(Collected data entries)
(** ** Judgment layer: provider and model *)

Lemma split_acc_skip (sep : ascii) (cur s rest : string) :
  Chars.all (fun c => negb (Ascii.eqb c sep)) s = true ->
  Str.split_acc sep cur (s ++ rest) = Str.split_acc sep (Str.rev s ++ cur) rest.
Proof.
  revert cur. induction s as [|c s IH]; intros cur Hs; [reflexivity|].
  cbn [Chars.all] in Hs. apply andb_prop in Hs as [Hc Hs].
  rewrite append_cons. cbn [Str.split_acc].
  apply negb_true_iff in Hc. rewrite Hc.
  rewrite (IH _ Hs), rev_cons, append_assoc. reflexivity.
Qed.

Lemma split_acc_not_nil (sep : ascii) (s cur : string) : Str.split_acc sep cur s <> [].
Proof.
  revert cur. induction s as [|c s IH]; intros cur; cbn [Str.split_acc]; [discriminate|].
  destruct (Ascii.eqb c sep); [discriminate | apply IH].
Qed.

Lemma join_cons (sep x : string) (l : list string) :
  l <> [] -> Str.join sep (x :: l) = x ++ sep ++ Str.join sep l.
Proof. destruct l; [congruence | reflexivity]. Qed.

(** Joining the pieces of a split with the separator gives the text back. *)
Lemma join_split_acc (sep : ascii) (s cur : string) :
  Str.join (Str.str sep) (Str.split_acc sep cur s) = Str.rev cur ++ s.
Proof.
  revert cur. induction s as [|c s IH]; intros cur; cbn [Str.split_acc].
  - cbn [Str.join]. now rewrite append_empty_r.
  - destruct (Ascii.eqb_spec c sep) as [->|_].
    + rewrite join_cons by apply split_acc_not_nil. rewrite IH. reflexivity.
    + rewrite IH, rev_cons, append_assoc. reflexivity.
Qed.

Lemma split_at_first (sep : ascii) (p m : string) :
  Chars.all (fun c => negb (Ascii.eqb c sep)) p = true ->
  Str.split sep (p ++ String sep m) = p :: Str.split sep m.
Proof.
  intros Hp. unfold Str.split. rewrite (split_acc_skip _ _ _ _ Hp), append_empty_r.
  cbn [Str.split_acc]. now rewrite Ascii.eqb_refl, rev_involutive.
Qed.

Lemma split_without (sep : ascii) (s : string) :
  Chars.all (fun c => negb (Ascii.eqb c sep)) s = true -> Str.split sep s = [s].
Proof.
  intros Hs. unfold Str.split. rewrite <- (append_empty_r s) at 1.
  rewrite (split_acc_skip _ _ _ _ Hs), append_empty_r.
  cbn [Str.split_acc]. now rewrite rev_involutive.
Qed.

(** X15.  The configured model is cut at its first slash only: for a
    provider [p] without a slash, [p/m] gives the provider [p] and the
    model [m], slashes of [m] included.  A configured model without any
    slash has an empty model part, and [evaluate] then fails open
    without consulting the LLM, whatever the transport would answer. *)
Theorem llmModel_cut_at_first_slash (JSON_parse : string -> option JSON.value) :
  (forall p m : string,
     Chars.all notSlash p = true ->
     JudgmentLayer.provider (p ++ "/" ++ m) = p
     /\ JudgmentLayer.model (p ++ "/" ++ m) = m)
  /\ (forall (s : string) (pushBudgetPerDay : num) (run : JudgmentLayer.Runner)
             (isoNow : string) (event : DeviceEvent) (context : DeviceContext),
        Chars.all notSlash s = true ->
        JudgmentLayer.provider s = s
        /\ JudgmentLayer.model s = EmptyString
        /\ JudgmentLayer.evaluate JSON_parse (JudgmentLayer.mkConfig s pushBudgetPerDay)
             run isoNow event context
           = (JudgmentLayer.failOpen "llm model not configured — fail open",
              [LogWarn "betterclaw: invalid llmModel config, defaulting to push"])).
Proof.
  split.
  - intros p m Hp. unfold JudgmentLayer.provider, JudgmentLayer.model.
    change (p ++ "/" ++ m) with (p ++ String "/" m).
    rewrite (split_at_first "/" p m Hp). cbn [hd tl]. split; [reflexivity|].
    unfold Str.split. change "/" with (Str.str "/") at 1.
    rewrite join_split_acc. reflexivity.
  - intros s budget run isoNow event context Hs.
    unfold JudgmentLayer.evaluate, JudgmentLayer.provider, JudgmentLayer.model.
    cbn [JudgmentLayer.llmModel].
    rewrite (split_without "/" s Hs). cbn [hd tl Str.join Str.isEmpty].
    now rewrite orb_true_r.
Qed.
* * *
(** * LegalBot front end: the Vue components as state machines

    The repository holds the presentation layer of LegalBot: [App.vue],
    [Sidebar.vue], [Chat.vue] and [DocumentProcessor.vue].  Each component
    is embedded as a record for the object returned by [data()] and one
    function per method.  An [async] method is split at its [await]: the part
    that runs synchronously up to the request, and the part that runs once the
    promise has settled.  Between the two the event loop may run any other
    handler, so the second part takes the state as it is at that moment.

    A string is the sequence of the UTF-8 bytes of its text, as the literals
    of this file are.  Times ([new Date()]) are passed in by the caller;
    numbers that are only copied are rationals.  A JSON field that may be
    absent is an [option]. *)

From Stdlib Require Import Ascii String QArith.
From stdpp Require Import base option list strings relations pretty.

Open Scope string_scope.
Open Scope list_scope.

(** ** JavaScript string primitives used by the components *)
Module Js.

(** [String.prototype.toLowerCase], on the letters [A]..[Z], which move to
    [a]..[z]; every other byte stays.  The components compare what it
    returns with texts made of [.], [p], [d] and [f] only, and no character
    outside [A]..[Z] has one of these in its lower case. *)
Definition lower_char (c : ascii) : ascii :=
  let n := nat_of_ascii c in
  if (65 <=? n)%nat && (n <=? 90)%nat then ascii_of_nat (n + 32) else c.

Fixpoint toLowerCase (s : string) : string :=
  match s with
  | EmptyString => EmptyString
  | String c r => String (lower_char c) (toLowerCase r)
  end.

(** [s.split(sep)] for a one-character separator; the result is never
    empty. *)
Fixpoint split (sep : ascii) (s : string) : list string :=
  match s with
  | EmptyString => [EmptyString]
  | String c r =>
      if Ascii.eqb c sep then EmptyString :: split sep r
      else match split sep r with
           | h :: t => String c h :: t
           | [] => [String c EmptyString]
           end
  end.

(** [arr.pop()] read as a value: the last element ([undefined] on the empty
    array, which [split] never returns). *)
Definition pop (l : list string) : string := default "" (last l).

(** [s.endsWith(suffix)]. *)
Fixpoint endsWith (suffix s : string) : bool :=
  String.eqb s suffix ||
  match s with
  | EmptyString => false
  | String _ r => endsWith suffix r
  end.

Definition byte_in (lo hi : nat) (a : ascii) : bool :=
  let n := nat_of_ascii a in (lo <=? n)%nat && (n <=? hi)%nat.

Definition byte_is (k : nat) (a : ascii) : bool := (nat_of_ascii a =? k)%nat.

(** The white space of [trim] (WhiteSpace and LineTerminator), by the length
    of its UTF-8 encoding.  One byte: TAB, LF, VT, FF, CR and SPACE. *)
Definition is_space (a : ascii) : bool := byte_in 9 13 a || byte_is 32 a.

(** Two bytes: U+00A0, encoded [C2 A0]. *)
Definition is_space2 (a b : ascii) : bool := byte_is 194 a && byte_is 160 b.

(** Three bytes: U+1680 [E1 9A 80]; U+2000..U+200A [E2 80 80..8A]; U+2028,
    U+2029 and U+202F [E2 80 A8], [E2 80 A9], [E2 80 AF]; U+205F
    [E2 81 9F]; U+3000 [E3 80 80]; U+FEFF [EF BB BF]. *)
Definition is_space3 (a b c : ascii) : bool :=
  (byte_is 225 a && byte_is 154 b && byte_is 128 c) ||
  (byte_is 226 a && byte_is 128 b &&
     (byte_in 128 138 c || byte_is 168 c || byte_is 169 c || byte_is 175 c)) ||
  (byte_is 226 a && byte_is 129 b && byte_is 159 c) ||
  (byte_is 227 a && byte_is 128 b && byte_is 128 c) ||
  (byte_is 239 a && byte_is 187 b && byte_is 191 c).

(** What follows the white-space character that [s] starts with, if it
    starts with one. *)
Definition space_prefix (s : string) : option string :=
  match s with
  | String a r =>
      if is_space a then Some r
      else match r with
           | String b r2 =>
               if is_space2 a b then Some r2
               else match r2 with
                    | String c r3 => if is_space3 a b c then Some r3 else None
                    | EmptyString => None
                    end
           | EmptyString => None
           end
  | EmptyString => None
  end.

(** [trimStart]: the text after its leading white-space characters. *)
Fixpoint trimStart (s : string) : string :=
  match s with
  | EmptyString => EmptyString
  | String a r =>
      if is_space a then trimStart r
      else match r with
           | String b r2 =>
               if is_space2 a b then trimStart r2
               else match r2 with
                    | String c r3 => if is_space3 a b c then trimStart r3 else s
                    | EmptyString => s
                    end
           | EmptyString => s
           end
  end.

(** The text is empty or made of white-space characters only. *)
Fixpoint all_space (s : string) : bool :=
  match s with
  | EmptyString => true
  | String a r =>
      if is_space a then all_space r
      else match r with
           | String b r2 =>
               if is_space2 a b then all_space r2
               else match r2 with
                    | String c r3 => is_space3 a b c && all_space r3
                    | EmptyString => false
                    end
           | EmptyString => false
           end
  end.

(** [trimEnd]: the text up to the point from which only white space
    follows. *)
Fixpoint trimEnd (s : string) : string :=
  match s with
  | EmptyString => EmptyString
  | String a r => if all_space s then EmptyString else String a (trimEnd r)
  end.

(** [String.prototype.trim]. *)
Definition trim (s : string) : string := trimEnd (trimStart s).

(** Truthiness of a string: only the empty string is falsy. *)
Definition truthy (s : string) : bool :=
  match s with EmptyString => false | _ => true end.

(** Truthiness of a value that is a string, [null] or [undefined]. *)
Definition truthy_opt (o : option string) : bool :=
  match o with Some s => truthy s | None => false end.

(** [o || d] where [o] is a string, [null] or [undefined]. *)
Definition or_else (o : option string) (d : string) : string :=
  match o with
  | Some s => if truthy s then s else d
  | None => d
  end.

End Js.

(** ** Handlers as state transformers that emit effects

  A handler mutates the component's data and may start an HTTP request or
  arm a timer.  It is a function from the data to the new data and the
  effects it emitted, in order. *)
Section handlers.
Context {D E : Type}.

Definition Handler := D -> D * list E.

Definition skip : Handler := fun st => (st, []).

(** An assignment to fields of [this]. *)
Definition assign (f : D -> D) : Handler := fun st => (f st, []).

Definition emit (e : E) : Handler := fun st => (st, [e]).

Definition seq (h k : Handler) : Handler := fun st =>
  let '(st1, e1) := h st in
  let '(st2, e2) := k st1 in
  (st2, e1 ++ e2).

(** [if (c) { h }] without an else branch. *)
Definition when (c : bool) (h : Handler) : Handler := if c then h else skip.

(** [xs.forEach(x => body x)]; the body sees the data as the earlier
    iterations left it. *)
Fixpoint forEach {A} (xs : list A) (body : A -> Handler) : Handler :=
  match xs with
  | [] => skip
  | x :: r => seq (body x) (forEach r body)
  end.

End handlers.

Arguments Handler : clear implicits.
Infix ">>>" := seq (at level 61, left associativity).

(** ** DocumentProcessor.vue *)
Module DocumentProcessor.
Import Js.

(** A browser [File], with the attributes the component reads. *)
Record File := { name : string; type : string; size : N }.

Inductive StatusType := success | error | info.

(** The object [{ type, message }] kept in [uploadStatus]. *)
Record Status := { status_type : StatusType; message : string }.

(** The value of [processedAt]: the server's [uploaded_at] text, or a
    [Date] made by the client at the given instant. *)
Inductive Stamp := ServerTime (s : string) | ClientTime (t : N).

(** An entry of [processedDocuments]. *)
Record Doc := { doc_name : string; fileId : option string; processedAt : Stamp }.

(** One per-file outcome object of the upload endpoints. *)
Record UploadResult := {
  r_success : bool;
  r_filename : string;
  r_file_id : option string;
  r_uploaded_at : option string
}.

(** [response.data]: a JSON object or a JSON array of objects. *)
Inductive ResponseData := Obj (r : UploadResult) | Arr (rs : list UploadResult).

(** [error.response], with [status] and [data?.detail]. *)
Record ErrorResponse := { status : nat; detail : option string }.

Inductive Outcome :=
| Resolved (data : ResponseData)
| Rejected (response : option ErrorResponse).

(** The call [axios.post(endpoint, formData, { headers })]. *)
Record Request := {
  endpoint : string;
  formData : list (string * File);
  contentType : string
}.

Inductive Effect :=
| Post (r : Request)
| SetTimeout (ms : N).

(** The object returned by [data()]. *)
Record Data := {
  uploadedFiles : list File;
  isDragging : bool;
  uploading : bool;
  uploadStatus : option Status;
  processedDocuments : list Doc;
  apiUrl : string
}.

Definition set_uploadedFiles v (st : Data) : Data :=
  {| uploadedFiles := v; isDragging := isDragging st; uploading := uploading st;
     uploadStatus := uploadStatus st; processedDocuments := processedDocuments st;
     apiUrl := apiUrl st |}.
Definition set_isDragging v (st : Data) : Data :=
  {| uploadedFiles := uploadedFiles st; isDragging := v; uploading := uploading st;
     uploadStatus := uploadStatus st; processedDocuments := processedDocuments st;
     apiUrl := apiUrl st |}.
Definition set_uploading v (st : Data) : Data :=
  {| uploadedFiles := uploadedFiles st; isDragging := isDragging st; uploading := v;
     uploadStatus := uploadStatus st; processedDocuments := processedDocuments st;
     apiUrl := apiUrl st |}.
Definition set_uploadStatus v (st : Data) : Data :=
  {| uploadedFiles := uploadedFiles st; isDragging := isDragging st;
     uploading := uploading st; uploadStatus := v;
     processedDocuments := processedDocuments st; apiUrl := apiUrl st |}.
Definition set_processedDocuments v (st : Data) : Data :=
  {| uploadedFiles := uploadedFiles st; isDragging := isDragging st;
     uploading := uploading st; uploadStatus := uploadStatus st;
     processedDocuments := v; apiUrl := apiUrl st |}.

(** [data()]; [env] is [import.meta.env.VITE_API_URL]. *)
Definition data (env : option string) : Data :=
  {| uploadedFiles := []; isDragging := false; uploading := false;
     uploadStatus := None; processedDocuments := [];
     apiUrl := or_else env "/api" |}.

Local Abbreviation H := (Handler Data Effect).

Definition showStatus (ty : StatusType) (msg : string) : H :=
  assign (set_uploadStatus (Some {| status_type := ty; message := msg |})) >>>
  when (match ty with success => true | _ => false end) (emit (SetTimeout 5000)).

## [Exercise description]
For each line of the entries that includes "follows", show that line.

## [Answer space]
(** What follows the white-space character that [s] starts with, if it
    follows. *)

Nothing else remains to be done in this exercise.